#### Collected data
========================

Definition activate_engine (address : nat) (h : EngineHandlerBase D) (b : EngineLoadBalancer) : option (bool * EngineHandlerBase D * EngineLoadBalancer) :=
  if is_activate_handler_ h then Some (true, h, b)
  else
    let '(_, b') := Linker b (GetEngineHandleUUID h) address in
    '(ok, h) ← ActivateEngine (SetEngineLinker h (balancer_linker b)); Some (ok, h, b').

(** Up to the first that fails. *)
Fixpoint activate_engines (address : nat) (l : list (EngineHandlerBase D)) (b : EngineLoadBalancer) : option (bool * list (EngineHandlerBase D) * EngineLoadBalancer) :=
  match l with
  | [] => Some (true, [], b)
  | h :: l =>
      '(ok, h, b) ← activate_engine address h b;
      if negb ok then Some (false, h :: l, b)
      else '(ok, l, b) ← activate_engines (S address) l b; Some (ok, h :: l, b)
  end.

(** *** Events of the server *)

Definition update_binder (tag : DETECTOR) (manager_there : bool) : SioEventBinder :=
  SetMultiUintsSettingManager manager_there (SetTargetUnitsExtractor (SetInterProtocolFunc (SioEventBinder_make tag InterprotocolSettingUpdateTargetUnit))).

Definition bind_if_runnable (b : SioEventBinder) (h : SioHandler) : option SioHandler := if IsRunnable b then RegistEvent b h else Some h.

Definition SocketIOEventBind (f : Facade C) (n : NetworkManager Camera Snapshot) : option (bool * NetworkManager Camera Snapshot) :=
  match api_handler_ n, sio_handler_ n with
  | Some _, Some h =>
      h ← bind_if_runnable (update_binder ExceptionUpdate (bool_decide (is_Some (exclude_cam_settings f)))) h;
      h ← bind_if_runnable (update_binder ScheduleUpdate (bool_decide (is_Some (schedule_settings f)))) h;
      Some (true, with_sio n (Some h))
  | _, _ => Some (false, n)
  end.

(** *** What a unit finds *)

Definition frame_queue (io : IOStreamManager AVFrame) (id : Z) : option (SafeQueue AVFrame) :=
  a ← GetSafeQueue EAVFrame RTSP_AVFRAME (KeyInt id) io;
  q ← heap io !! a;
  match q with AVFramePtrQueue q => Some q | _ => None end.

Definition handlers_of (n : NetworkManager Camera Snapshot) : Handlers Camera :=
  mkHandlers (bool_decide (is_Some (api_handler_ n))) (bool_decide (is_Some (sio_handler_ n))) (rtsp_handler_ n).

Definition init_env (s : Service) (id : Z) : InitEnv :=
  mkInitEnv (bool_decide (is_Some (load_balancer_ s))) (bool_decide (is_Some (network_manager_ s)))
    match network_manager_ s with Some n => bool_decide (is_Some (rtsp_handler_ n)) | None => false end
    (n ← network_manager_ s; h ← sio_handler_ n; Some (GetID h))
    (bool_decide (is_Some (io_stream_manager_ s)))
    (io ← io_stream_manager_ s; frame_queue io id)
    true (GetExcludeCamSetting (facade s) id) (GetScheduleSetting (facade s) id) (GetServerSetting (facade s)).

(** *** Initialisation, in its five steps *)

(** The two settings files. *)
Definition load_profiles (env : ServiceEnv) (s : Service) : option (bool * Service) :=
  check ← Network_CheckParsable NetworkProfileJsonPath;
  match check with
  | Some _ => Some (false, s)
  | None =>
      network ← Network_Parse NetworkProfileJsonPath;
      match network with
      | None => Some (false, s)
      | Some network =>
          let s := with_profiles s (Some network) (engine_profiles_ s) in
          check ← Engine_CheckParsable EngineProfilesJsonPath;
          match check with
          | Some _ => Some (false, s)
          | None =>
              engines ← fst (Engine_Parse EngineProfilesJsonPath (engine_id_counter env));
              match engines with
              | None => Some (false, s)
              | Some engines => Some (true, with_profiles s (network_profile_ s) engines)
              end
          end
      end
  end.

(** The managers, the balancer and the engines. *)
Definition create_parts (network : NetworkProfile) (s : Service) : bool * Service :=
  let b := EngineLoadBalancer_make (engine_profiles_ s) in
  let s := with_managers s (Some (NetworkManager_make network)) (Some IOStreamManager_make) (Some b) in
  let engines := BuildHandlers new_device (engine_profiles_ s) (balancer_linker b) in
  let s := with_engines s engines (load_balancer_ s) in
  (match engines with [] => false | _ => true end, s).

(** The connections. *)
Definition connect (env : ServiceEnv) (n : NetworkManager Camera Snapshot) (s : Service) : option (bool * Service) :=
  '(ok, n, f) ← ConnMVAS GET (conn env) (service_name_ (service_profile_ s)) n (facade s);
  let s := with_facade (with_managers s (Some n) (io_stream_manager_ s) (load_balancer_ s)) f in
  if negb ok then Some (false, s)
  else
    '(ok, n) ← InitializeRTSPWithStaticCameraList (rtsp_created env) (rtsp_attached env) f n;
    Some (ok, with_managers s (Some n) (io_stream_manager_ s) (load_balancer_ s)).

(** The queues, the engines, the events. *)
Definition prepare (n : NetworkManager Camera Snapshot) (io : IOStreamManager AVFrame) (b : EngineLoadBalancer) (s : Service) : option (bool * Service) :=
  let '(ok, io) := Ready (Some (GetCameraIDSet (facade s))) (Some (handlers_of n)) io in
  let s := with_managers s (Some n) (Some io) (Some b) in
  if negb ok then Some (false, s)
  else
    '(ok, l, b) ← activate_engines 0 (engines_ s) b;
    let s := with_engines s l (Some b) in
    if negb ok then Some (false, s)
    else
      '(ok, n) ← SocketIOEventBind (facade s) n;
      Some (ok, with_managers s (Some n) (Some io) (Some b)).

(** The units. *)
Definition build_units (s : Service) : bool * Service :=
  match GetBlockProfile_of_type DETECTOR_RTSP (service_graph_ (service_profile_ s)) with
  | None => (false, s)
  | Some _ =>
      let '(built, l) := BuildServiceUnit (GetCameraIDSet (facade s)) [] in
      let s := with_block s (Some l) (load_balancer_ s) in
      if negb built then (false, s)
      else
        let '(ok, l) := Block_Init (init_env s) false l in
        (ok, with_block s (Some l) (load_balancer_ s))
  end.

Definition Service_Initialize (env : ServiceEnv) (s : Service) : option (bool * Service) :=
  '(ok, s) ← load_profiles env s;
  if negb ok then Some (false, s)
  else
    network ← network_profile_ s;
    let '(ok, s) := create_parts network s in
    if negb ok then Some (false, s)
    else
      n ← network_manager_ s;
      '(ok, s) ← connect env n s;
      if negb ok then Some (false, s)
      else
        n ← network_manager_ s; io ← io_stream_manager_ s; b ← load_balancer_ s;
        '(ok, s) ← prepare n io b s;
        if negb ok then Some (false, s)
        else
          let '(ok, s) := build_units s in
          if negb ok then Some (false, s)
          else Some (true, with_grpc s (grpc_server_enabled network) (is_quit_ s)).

========================

#### Your instructions
Every entry should be restated word for word.

#### Output for this exercise
Definition activate_engine (address : nat) (h : EngineHandlerBase D) (b : EngineLoadBalancer) : option (bool * EngineHandlerBase D * EngineLoadBalancer) :=
  if is_activate_handler_ h then Some (true, h, b)
  else
    let '(_, b') := Linker b (GetEngineHandleUUID h) address in
    '(ok, h) ← ActivateEngine (SetEngineLinker h (balancer_linker b)); Some (ok, h, b').

(** Up to the first that fails. *)
Fixpoint activate_engines (address : nat) (l : list (EngineHandlerBase D)) (b : EngineLoadBalancer) : option (bool * list (EngineHandlerBase D) * EngineLoadBalancer) :=
  match l with
  | [] => Some (true, [], b)
  | h :: l =>
      '(ok, h, b) ← activate_engine address h b;
      if negb ok then Some (false, h :: l, b)
      else '(ok, l, b) ← activate_engines (S address) l b; Some (ok, h :: l, b)
  end.

(** *** Events of the server *)

Definition update_binder (tag : DETECTOR) (manager_there : bool) : SioEventBinder :=
  SetMultiUintsSettingManager manager_there (SetTargetUnitsExtractor (SetInterProtocolFunc (SioEventBinder_make tag InterprotocolSettingUpdateTargetUnit))).

Definition bind_if_runnable (b : SioEventBinder) (h : SioHandler) : option SioHandler := if IsRunnable b then RegistEvent b h else Some h.

Definition SocketIOEventBind (f : Facade C) (n : NetworkManager Camera Snapshot) : option (bool * NetworkManager Camera Snapshot) :=
  match api_handler_ n, sio_handler_ n with
  | Some _, Some h =>
      h ← bind_if_runnable (update_binder ExceptionUpdate (bool_decide (is_Some (exclude_cam_settings f)))) h;
      h ← bind_if_runnable (update_binder ScheduleUpdate (bool_decide (is_Some (schedule_settings f)))) h;
      Some (true, with_sio n (Some h))
  | _, _ => Some (false, n)
  end.

(** *** What a unit finds *)

Definition frame_queue (io : IOStreamManager AVFrame) (id : Z) : option (SafeQueue AVFrame) :=
  a ← GetSafeQueue EAVFrame RTSP_AVFRAME (KeyInt id) io;
  q ← heap io !! a;
  match q with AVFramePtrQueue q => Some q | _ => None end.

Definition handlers_of (n : NetworkManager Camera Snapshot) : Handlers Camera :=
  mkHandlers (bool_decide (is_Some (api_handler_ n))) (bool_decide (is_Some (sio_handler_ n))) (rtsp_handler_ n).

Definition init_env (s : Service) (id : Z) : InitEnv :=
  mkInitEnv (bool_decide (is_Some (load_balancer_ s))) (bool_decide (is_Some (network_manager_ s)))
    match network_manager_ s with Some n => bool_decide (is_Some (rtsp_handler_ n)) | None => false end
    (n ← network_manager_ s; h ← sio_handler_ n; Some (GetID h))
    (bool_decide (is_Some (io_stream_manager_ s)))
    (io ← io_stream_manager_ s; frame_queue io id)
    true (GetExcludeCamSetting (facade s) id) (GetScheduleSetting (facade s) id) (GetServerSetting (facade s)).

(** *** Initialisation, in its five steps *)

(** The two settings files. *)
Definition load_profiles (env : ServiceEnv) (s : Service) : option (bool * Service) :=
  check ← Network_CheckParsable NetworkProfileJsonPath;
  match check with
  | Some _ => Some (false, s)
  | None =>
      network ← Network_Parse NetworkProfileJsonPath;
      match network with
      | None => Some (false, s)
      | Some network =>
          let s := with_profiles s (Some network) (engine_profiles_ s) in
          check ← Engine_CheckParsable EngineProfilesJsonPath;
          match check with
          | Some _ => Some (false, s)
          | None =>
              engines ← fst (Engine_Parse EngineProfilesJsonPath (engine_id_counter env));
              match engines with
              | None => Some (false, s)
              | Some engines => Some (true, with_profiles s (network_profile_ s) engines)
              end
          end
      end
  end.

(** The managers, the balancer and the engines. *)
Definition create_parts (network : NetworkProfile) (s : Service) : bool * Service :=
  let b := EngineLoadBalancer_make (engine_profiles_ s) in
  let s := with_managers s (Some (NetworkManager_make network)) (Some IOStreamManager_make) (Some b) in
  let engines := BuildHandlers new_device (engine_profiles_ s) (balancer_linker b) in
  let s := with_engines s engines (load_balancer_ s) in
  (match engines with [] => false | _ => true end, s).

(** The connections. *)
Definition connect (env : ServiceEnv) (n : NetworkManager Camera Snapshot) (s : Service) : option (bool * Service) :=
  '(ok, n, f) ← ConnMVAS GET (conn env) (service_name_ (service_profile_ s)) n (facade s);
  let s := with_facade (with_managers s (Some n) (io_stream_manager_ s) (load_balancer_ s)) f in
  if negb ok then Some (false, s)
  else
    '(ok, n) ← InitializeRTSPWithStaticCameraList (rtsp_created env) (rtsp_attached env) f n;
    Some (ok, with_managers s (Some n) (io_stream_manager_ s) (load_balancer_ s)).

(** The queues, the engines, the events. *)
Definition prepare (n : NetworkManager Camera Snapshot) (io : IOStreamManager AVFrame) (b : EngineLoadBalancer) (s : Service) : option (bool * Service) :=
  let '(ok, io) := Ready (Some (GetCameraIDSet (facade s))) (Some (handlers_of n)) io in
  let s := with_managers s (Some n) (Some io) (Some b) in
  if negb ok then Some (false, s)
  else
    '(ok, l, b) ← activate_engines 0 (engines_ s) b;
    let s := with_engines s l (Some b) in
    if negb ok then Some (false, s)
    else
      '(ok, n) ← SocketIOEventBind (facade s) n;
      Some (ok, with_managers s (Some n) (Some io) (Some b)).

(** The units. *)
Definition build_units (s : Service) : bool * Service :=
  match GetBlockProfile_of_type DETECTOR_RTSP (service_graph_ (service_profile_ s)) with
  | None => (false, s)
  | Some _ =>
      let '(built, l) := BuildServiceUnit (GetCameraIDSet (facade s)) [] in
      let s := with_block s (Some l) (load_balancer_ s) in
      if negb built then (false, s)
      else
        let '(ok, l) := Block_Init (init_env s) false l in
        (ok, with_block s (Some l) (load_balancer_ s))
  end.

Definition Service_Initialize (env : ServiceEnv) (s : Service) : option (bool * Service) :=
  '(ok, s) ← load_profiles env s;
  if negb ok then Some (false, s)
  else
    network ← network_profile_ s;
    let '(ok, s) := create_parts network s in
    if negb ok then Some (false, s)
    else
      n ← network_manager_ s;
      '(ok, s) ← connect env n s;
      if negb ok then Some (false, s)
      else
        n ← network_manager_ s; io ← io_stream_manager_ s; b ← load_balancer_ s;
        '(ok, s) ← prepare n io b s;
        if negb ok then Some (false, s)
        else
          let '(ok, s) := build_units s in
          if negb ok then Some (false, s)
          else Some (true, with_grpc s (grpc_server_enabled network) (is_quit_ s)).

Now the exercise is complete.